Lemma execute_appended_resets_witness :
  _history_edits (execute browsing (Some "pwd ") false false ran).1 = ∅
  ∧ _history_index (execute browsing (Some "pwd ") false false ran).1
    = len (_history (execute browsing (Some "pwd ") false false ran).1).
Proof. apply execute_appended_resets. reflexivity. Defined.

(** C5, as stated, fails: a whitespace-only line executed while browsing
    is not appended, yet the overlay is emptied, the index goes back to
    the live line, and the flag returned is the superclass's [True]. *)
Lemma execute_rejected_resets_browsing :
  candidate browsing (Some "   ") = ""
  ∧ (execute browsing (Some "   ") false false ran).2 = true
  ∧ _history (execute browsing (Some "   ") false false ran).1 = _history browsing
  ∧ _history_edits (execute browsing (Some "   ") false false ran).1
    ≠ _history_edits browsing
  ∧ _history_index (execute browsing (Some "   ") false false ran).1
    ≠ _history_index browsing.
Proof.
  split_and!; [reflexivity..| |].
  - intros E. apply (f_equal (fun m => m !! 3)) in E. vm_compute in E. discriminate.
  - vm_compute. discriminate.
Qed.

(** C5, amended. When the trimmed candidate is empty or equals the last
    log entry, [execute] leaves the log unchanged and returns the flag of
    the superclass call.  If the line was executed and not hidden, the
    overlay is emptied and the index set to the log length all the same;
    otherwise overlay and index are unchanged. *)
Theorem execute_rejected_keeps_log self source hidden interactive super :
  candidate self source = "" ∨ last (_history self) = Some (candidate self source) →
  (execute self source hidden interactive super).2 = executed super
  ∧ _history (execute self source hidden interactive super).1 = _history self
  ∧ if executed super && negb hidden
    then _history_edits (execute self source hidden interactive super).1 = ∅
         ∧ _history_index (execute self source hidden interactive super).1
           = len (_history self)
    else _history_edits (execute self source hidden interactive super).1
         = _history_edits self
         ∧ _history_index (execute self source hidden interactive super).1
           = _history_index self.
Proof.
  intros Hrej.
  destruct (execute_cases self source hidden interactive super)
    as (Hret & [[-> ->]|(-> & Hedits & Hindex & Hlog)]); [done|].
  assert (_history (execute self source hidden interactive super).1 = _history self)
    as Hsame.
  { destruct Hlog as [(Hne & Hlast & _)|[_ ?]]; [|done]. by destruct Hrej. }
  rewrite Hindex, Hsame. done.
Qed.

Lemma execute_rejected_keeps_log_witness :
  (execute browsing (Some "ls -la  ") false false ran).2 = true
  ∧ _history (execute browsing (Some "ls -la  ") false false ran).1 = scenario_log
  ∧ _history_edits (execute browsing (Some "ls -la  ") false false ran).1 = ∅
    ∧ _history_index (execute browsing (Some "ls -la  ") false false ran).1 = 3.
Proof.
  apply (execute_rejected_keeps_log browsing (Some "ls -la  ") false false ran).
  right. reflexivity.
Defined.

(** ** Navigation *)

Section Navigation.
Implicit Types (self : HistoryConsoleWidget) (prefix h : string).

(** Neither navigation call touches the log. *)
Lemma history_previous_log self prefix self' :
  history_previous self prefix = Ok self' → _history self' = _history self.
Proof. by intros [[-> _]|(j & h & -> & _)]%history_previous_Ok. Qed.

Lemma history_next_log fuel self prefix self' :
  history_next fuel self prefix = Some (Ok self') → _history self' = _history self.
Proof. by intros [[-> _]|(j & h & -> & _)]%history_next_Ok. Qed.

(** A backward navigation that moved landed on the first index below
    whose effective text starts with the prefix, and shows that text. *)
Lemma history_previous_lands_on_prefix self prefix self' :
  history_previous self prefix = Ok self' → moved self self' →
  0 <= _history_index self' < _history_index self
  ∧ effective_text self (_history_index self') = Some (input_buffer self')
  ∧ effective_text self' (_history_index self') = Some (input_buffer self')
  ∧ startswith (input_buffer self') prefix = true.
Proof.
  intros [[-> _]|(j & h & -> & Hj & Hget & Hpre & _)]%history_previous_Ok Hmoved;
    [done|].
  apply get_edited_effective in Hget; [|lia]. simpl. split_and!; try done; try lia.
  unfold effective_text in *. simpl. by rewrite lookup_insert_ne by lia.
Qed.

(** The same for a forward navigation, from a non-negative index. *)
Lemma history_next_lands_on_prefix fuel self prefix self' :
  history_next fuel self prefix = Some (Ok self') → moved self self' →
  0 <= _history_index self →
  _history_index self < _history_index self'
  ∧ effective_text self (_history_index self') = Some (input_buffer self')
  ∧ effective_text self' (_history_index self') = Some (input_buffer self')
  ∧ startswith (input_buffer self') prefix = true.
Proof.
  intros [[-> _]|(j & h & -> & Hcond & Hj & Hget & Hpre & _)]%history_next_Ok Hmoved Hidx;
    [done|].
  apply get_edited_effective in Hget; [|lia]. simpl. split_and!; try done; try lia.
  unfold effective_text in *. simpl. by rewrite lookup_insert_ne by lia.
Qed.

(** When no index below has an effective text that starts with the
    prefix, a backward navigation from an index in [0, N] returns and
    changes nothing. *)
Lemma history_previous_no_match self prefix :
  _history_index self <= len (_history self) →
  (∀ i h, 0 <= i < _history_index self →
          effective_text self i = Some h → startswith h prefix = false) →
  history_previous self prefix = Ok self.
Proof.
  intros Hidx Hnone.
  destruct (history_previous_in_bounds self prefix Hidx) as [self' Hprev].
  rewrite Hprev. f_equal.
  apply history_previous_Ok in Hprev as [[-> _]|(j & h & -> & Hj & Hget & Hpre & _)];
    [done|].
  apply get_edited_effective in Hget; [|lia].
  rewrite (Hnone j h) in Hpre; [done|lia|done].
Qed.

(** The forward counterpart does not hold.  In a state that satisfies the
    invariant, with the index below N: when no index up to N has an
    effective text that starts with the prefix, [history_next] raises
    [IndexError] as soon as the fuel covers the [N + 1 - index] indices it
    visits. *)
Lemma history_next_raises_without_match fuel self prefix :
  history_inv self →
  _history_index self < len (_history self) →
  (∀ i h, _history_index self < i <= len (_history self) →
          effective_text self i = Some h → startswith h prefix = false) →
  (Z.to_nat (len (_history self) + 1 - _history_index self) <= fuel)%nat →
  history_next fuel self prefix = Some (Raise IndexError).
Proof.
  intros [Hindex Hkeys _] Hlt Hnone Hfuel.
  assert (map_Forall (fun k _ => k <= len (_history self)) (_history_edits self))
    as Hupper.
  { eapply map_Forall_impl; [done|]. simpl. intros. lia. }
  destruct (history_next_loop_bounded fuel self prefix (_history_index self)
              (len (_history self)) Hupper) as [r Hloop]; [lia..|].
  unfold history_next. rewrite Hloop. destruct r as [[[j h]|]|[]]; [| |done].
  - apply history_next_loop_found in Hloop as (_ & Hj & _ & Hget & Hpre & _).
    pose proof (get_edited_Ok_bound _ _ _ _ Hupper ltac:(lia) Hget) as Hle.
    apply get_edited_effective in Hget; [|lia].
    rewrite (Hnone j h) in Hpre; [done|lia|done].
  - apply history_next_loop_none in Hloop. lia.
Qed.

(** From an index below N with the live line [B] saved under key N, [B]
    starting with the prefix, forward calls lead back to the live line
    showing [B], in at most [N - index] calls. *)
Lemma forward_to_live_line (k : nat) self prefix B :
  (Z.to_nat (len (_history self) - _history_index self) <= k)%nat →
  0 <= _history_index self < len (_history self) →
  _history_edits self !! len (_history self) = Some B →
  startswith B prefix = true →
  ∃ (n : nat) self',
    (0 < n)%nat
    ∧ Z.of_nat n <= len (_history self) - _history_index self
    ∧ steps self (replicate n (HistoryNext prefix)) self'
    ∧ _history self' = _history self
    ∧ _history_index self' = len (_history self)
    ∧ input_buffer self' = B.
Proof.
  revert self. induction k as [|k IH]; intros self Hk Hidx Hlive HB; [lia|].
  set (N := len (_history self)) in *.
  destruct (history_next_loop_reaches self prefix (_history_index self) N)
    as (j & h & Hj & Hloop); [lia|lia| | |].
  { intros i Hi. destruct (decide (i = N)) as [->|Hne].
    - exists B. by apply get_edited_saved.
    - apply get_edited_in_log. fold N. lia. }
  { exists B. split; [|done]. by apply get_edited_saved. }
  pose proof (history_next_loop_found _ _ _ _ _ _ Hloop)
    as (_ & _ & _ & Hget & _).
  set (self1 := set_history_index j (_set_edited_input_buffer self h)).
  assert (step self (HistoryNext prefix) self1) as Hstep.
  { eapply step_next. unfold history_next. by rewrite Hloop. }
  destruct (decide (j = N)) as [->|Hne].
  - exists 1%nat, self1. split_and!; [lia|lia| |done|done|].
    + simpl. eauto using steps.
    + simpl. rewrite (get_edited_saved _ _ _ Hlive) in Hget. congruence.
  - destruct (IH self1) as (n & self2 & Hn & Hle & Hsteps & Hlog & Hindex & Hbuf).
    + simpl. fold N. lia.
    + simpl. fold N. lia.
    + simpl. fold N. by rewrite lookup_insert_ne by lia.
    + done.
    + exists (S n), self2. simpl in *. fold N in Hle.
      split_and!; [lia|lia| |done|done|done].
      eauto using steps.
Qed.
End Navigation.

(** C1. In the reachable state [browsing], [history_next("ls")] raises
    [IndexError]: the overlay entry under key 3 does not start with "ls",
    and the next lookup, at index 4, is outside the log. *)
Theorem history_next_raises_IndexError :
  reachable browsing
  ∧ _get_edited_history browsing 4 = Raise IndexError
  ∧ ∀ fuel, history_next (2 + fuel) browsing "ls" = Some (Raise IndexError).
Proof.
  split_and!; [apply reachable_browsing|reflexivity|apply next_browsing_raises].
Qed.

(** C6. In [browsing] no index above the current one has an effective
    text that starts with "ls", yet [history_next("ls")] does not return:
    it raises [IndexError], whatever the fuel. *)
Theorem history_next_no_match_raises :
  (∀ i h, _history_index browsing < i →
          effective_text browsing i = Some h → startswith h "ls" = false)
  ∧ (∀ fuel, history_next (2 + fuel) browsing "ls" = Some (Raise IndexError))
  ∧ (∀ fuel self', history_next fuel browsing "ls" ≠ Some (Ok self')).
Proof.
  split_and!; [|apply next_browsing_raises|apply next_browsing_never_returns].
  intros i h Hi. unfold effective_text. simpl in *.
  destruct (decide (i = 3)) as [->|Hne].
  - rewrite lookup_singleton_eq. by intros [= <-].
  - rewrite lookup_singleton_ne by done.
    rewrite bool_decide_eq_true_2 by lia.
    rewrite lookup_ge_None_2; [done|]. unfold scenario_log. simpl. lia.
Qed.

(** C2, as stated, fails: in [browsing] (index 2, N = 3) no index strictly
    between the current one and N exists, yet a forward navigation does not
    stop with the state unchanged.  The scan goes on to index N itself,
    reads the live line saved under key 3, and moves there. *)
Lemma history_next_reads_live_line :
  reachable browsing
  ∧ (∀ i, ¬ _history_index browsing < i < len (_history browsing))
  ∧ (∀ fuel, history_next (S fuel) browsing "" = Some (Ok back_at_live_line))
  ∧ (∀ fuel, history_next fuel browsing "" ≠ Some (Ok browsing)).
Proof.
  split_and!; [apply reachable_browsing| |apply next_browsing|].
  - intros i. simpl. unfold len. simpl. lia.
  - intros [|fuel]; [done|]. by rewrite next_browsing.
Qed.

• • • •

## What the exercise asks:
Since only part of the listing is wanted, copy exactly the lines from the one holding "history_previous self prefix = Ok self' → _history" to the one holding "(** A backward", both included.

## Exercise response:
  history_previous self prefix = Ok self' → _history self' = _history self.
Proof. by intros [[-> _]|(j & h & -> & _)]%history_previous_Ok. Qed.

Lemma history_next_log fuel self prefix self' :
  history_next fuel self prefix = Some (Ok self') → _history self' = _history self.
Proof. by intros [[-> _]|(j & h & -> & _)]%history_next_Ok. Qed.

(** A backward navigation that moved landed on the first index below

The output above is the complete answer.